A one-dimensional moving-boundary model for tubulin-driven axonal growth

TL;DR

This paper introduces a one-dimensional continuum-mechanical model for axonal growth driven by tubulin assembly, analyzing steady states, stability, and concentration distributions to understand axon elongation dynamics.

Contribution

It develops a coupled differential equation model for tubulin transport and axon elongation, providing explicit steady-state solutions and stability analysis based on biological parameters.

Findings

Multiple steady states can exist for axon length.

The shorter steady state is unstable, the longer is stable.

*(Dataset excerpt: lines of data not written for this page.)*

(* ===== verification/NfsDisk.v ===== *)
(** NeuralFS blocks on a lawful disk: the eight-sector transfers of [NfsNode.v] read
    and write whole 4096-byte blocks, whichever address arithmetic they use. *)

From S2P Require Import Prelude Checksum Flash NfsNode NfsRep NfsFormat NfsVolume.
Import Crc32c Btree.

Section Disk.
Context {D : Type} `{File.DiskLaws D valid sec}.
Implicit Types d : D.

(** [n] consecutive sectors from [l]. *)
Definition run_lbas (l : Z) (n : nat) : list (option Z) := Some <$> seqZ l (Z.of_nat n).
Definition run_bytes d (l : Z) (n : nat) : bytes := concat (sec d <$> seqZ l (Z.of_nat n)).

Definition run_valid (l : Z) (n : nat) : Prop := ∀ x, l ≤ x < l + Z.of_nat n → valid x.

Lemma run_lbas_S l n : run_lbas l (S n) = Some l :: run_lbas (l + 1) n.
Proof.
  unfold run_lbas. rewrite seqZ_cons by lia. cbn [fmap list_fmap]. do 2 f_equal.
  replace (Z.pred (Z.of_nat (S n))) with (Z.of_nat n) by lia. by rewrite <-Z.add_1_r.
Qed.

Lemma run_bytes_S d l n : run_bytes d l (S n) = sec d l ++ run_bytes d (l + 1) n.
Proof.
  unfold run_bytes. rewrite seqZ_cons by lia. cbn [fmap list_fmap concat]. f_equal.
  replace (Z.pred (Z.of_nat (S n))) with (Z.of_nat n) by lia. by rewrite <-Z.add_1_r.
Qed.

Lemma zlen_run_bytes d l n : run_valid l n → zlen (run_bytes d l n) = 512 * Z.of_nat n.
Proof.
  revert l. induction n as [|n IH]; intros l Hv; [done|]. rewrite run_bytes_S, zlen_app, IH by (intros x Hx; apply Hv; lia).
  rewrite (File.sec_len d l); [lia|]. apply Hv. lia.
Qed.

Lemma read_run d l n : run_valid l n → read_sectors (run_lbas l n) d = Some (run_bytes d l n).
Proof.
  revert l. induction n as [|n IH]; intros l Hv; [done|]. rewrite run_lbas_S, run_bytes_S. cbn [read_sectors mbind option_bind].
  rewrite File.bd_read_sec by (apply Hv; lia). cbn [mbind option_bind]. rewrite IH by (intros x Hx; apply Hv; lia). done.
Qed.

Lemma write_run d l n data :
  run_valid l n → zlen data = 512 * Z.of_nat n →
  ∃ d', write_sectors (run_lbas l n) data d = (true, d') ∧
    ∀ x, sec d' x = if decide (l ≤ x < l + Z.of_nat n) then slice (512 * (x - l)) 512 data else sec d x.
Proof.
  revert d l data. induction n as [|n IH]; intros d l data Hv Hz.
  - exists d. split; [done|]. intros x. rewrite decide_False by lia. done.
  - rewrite run_lbas_S. cbn [write_sectors].
    destruct (File.bd_write_sec d l (slice 0 512 data)) as (d1 & Hw & H1); [apply Hv; lia|apply zlen_slice; lia|].
    rewrite Hw. assert (Hd : zlen (drop 512 data) = 512 * Z.of_nat n) by (unfold zlen in *; rewrite length_drop; lia).
    destruct (IH d1 (l + 1) (drop 512 data)) as (d2 & Hw2 & H2); [intros x Hx; apply Hv; lia|done|].
    exists d2. split; [done|]. intros x. rewrite H2, H1. repeat case_decide; try lia; try done.
    + unfold slice. rewrite drop_drop. do 2 f_equal. lia.
    + subst x. by rewrite Z.sub_diag.
Qed.

(** What the disk holds after writing a run, as bytes of any run. *)
Lemma run_bytes_same d d' l n :
  (∀ x, l ≤ x < l + Z.of_nat n → sec d' x = sec d x) → run_bytes d' l n = run_bytes d l n.
Proof.
  revert l. induction n as [|n IH]; intros l Hx; [done|]. rewrite !run_bytes_S, Hx by lia. f_equal. apply IH. intros x Hx'. apply Hx. lia.
Qed.

Lemma run_bytes_written d' l n data :
  zlen data = 512 * Z.of_nat n →
  (∀ x, l ≤ x < l + Z.of_nat n → sec d' x = slice (512 * (x - l)) 512 data) → run_bytes d' l n = data.
Proof.
  revert l data. induction n as [|n IH]; intros l data Hz Hx.
  - symmetry. by apply zlen_le_0; lia.
  - rewrite run_bytes_S, Hx by lia. rewrite Z.sub_diag. rewrite (IH (l + 1) (drop 512 data)).
    + unfold slice. cbn. apply (take_drop 512).
    + unfold zlen in *. rewrite length_drop. lia.
    + intros x Hx'. rewrite Hx by lia. unfold slice. rewrite drop_drop. do 2 f_equal. lia.
Qed.

(** ** Blocks of a volume *)

(** A volume of [total] blocks at sector [start], all of it valid. *)
Record region (start total : Z) : Prop := mkRegion {
  rg_start : 0 ≤ start;
  rg_end : start + 8 * total < U64_MAX;
  rg_valid : ∀ x, start ≤ x < start + 8 * total → valid x;
}.

Definition blk d (start b : Z) : bytes := run_bytes d (start + 8 * b) 8.

Section Region.
Context (start total : Z) (Hrg : region start total).

Lemma blk_valid b : 0 ≤ b < total → run_valid (start + 8 * b) 8.
Proof. intros Hb x Hx. apply (rg_valid _ _ Hrg). lia. Qed.

Lemma lbas_wrapping_run b : 0 ≤ b < total → lbas_wrapping start b = run_lbas (start + 8 * b) 8.
Proof.
  intros Hb. destruct Hrg as [H1 H2 _]. unfold U64_MAX in *. unfold lbas_wrapping, lbas_from, run_lbas.
  assert (E : u64_mul b 8 = 8 * b) by (unfold u64_mul; rewrite Z.mod_small; lia).
  rewrite E, (u64_add_small start) by lia.
  assert (E8 : ∀ l, seqZ l (Z.of_nat 8) = (λ i, l + i) <$> seqZ 0 8) by (intros l; by rewrite fmap_add_seqZ, Z.add_0_r).
  rewrite (E8 (start + 8 * b)), <-list_fmap_compose. apply list_fmap_ext. intros j i Hi. apply lookup_seqZ in Hi as [-> Hi].
  cbn. rewrite u64_add_small by lia. done.
Qed.

Lemma lbas_checked_run b : 0 ≤ b < total → lbas_checked start b = run_lbas (start + 8 * b) 8.
Proof.
  intros Hb. destruct Hrg as [H1 H2 _]. unfold U64_MAX in *. unfold lbas_checked, run_lbas.
  assert (E8 : ∀ l, seqZ l (Z.of_nat 8) = (λ i, l + i) <$> seqZ 0 8) by (intros l; by rewrite fmap_add_seqZ, Z.add_0_r).
  rewrite (E8 (start + 8 * b)), <-list_fmap_compose. apply list_fmap_ext. intros j i Hi. apply lookup_seqZ in Hi as [-> Hi].
  unfold checked_mul, checked_add, U64_MAX. rewrite (proj2 (Z.leb_le (b * 8) _)) by lia. cbn [mbind option_bind].
  rewrite (proj2 (Z.leb_le (b * 8 + _) _)) by lia. cbn [mbind option_bind].
  rewrite (proj2 (Z.leb_le _ _)) by lia. cbn. f_equal. lia.
Qed.

Lemma lbas_capped_run b : 0 ≤ b < total → Super.lbas_capped start b = run_lbas (start + 8 * b) 8.
Proof.
  intros Hb. unfold Super.lbas_capped. rewrite lbas_checked_run by done. unfold run_lbas. rewrite <-list_fmap_compose.
  apply list_fmap_ext. intros j x Hx. apply lookup_seqZ in Hx as [-> Hx]. cbn. destruct Hrg as [H1 H2 _].
  rewrite (proj2 (Z.eqb_neq _ _)) by lia. done.
Qed.

Lemma zlen_blk d b : 0 ≤ b < total → zlen (blk d start b) = 4096.
Proof. intros Hb. unfold blk. by rewrite zlen_run_bytes by by apply blk_valid. Qed.

(** The device after one block has been replaced. *)
Definition wrote (b : Z) (data : bytes) d d' : Prop :=
  blk d' start b = data ∧ ∀ x, ¬ start + 8 * b ≤ x < start + 8 * b + 8 → sec d' x = sec d x.

Lemma wrote_other b data d d' b' : wrote b data d d' → b' ≠ b → blk d' start b' = blk d start b'.
Proof. intros [_ Hx] Hb. apply run_bytes_same. intros x Hx'. apply Hx. lia. Qed.

Lemma write_blk d b data :
  0 ≤ b < total → zlen data = 4096 →
  ∃ d', write_sectors (run_lbas (start + 8 * b) 8) data d = (true, d') ∧ wrote b data d d'.
Proof.
  intros Hb Hz. destruct (write_run d (start + 8 * b) 8 data) as (d' & Hw & Hs); [by apply blk_valid|done|].
  exists d'. split; [done|]. split.
  - apply run_bytes_written; [done|]. intros x Hx. by rewrite Hs, decide_True.
  - intros x Hx. rewrite Hs, decide_False by lia. done.
Qed.

Lemma read_wrapping d b : 0 ≤ b < total → Volume.read_block_static start b d = Some (blk d start b).
Proof. intros Hb. unfold Volume.read_block_static. rewrite lbas_wrapping_run by done. by apply read_run, blk_valid. Qed.

Lemma write_static d b data :
  0 ≤ b < total → zlen data = 4096 → ∃ d', Volume.write_block_static start b data d = (true, d') ∧ wrote b data d d'.
Proof. intros Hb Hz. unfold Volume.write_block_static. rewrite lbas_wrapping_run by done. by apply write_blk. Qed.

(** ** Nodes *)

Lemma node_read d b : 0 ≤ b < total →
  Btree.read d start b = if verify_block (blk d start b) then Some (mkNode b (blk d start b)) else None.
Proof.
  intros Hb. unfold Btree.read. rewrite lbas_checked_run by done. by rewrite read_run by by apply blk_valid.
Qed.

Lemma stamp_len n : zlen (data n) = 4096 → zlen (data (stamp n)) = 4096.
Proof.
  intros Hz. unfold stamp, write_checksum, patch, set_data; cbn [data].
  assert (Hm : zlen (splice 8 (to_le_bytes 8 (block_addr n)) (data n)) = 4096) by (rewrite zlen_splice; autorewrite with zlen; lia).
  rewrite zlen_splice; autorewrite with zlen; lia.
Qed.

Lemma stamp_verifies n : zlen (data n) = 4096 → verify_block (data (stamp n)) = true.
Proof.
  intros Hz. unfold stamp, write_checksum, compute_checksum. set (m := patch 8 _ n).
  assert (Hm : zlen (data m) = 4096).
  { unfold m, patch, set_data; cbn [data]. rewrite zlen_splice; autorewrite with zlen; lia. }
  unfold verify_block, crc32c_block, patch, set_data; cbn [data]. set (c := crc32c (slice 4 4092 (data m))).
  assert (Hl : zlen (to_le_bytes 4 c) = 4) by by autorewrite with zlen.
  rewrite (slice_splice_after 0 _ (data m) 4 4092) by lia. rewrite <-Hl at 1. rewrite slice_splice_same by lia.
  rewrite from_to_le_bytes; [apply Z.eqb_refl|]. apply crc32c_u32.
Qed.

(** What [write] stores is the node up to its checksum and address fields. *)
Lemma stamp_frame its n : node_rep its n → node_rep its (stamp n).
Proof.
  intros Hr. unfold stamp, write_checksum. apply rep_patch_head; [|lia|autorewrite with zlen; lia].
  apply rep_patch_mid; [done|lia|autorewrite with zlen; lia].
Qed.

Lemma level_stamp its n : node_rep its n → level (stamp n) = level n.
Proof.
  intros Hr. unfold stamp, write_checksum. set (m := patch 8 _ n).
  assert (Hm : node_rep its m) by (apply rep_patch_mid; [done|lia|autorewrite with zlen; lia]).
  transitivity (level m); [|unfold m; by eapply level_patch; [exact Hr|]].
  unfold level at 1. unfold patch, set_data; cbn [data]. pose proof (rep_len _ _ Hm).
  unfold level. by f_equal.
Qed.

Lemma leftmost_stamp its n : node_rep its n → leftmost_child (stamp n) = leftmost_child n.
Proof.
  intros Hr. unfold stamp, write_checksum.
  rewrite (leftmost_patch its) by (try apply rep_patch_mid; autorewrite with zlen; done || lia).
  by rewrite (leftmost_patch its) by (autorewrite with zlen; done || lia).
Qed.

Lemma node_write d n : 0 ≤ block_addr n < total → zlen (data n) = 4096 →
  ∃ d', Btree.write start n d = (true, stamp n, d') ∧ wrote (block_addr n) (data (stamp n)) d d'.
Proof.
  intros Hb Hz. unfold Btree.write. rewrite lbas_wrapping_run by done.
  destruct (write_blk d (block_addr n) (data (stamp n))) as (d' & Hw & Hd); [done|by apply stamp_len|].
  exists d'. by rewrite Hw.
Qed.
End Region.
End Disk.
(* ===== verification/NfsSuper.v ===== *)
(** Round trips of the NeuralFS formats: leaf values, inode records, and the
    superblock, which survives damage to its primary copy. *)

From S2P Require Import Prelude Checksum Flash NfsNode NfsRep NfsFormat NfsVolume NfsDisk.
Import Crc32c Btree.

Lemma put_fields_snoc {A} fs o (d : list A) b : splice o d (put_fields fs b) = put_fields (fs ++ [(o, d)]) b.
Proof. unfold put_fields. by rewrite fold_left_app. Qed.

Lemma zlen_zero_value : zlen zero_value = 31.
Proof. done. Qed.
#[global] Hint Rewrite zlen_zero_value : fields.

(** * Leaf values *)

Lemma as_child_ptr_from c : 0 ≤ c < 2 ^ 64 → as_child_ptr (from_child_ptr c) = c.
Proof. intros Hc. unfold as_child_ptr, from_child_ptr. field_get. by apply from_to_le_bytes. Qed.

Lemma zlen_from_child_ptr c : zlen (from_child_ptr c) = 31.
Proof. unfold from_child_ptr. rewrite (zlen_put_fields 0); [done|lia|fields_solve]. Qed.

Lemma zlen_from_inode m s d b : zlen (from_inode m s d b) = 31.
Proof. unfold from_inode. rewrite (zlen_put_fields 0); [done|lia|fields_solve]. Qed.

Lemma zlen_from_inode_crc m s d b c : zlen (from_inode_crc m s d b c) = 31.
Proof.
  unfold from_inode_crc, from_inode. rewrite put_fields_snoc, (zlen_put_fields 0); [done|lia|]. cbn [app]. fields_solve.
Qed.

Lemma zlen_from_extent s c : zlen (from_extent s c) = 31.
Proof. unfold from_extent. rewrite (zlen_put_fields 0); [done|lia|fields_solve]. Qed.

Lemma zlen_from_checksum c : zlen (from_checksum c) = 31.
Proof. unfold from_checksum. rewrite (zlen_put_fields 0); [done|lia|fields_solve]. Qed.

Lemma as_extent_from s c : 0 ≤ s < 2 ^ 64 → 0 ≤ c < 2 ^ 64 → as_extent (from_extent s c) = (s, c).
Proof. intros. unfold as_extent, from_extent. do 2 field_get. by rewrite !from_to_le_bytes. Qed.

Lemma as_checksum_from c : 0 ≤ c < 2 ^ 32 → as_checksum (from_checksum c) = c.
Proof. intros. unfold as_checksum, from_checksum. field_get. by apply from_to_le_bytes. Qed.

Lemma inode_value_roundtrip m s d b c :
  0 ≤ m < 2 ^ 16 → 0 ≤ s < 2 ^ 64 → 0 ≤ d < 2 ^ 64 → 0 ≤ b < 2 ^ 32 → 0 ≤ c < 2 ^ 32 →
  as_inode (from_inode_crc m s d b c) = (m, s, d, b) ∧ inode_crc (from_inode_crc m s d b c) = c.
Proof.
  intros. unfold as_inode, inode_crc, from_inode_crc, from_inode. rewrite put_fields_snoc. cbn [app].
  do 5 field_get. by rewrite !from_to_le_bytes.
Qed.

Lemma as_inode_from m s d b :
  0 ≤ m < 2 ^ 16 → 0 ≤ s < 2 ^ 64 → 0 ≤ d < 2 ^ 64 → 0 ≤ b < 2 ^ 32 → as_inode (from_inode m s d b) = (m, s, d, b).
Proof. intros. unfold as_inode, from_inode. do 4 field_get. by rewrite !from_to_le_bytes. Qed.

Free tubulin concentration is often lower in the axon than in soma and growth cone.

Abstract

A one-dimensional continuum-mechanical model of axonal elongation due to assembly of tubulin dimers in the growth cone is presented. The conservation of mass leads to a coupled system of three differential equations. A partial differential equation models the dynamic and spatial behaviour of the concentration of tubulin that is transported along the axon from the soma to the growth cone. Two ordinary differential equations describe the time-variation of the concentration of free tubulin in the growth cone and the speed of elongation, respectively. All steady-state solutions of the model are categorized. Given a set of the biological parameter values, it is shown how one easily can infer whether there exist zero, one or two steady-state solutions and directly determine the possible steady-state lengths of the axon. Explicit expressions are given for each stationary concentration distribution. It is thereby easy to examine the influence of each biological parameter on a steady state. Numerical simulations indicate that when there exist two steady states, the one with shorter axon length is unstable and the longer is stable. Another result is that, for nominal parameter values extracted from literature, in a large portion of a fully grown axon the concentration of free tubulin is lower than both concentrations in the soma and in the growth cone.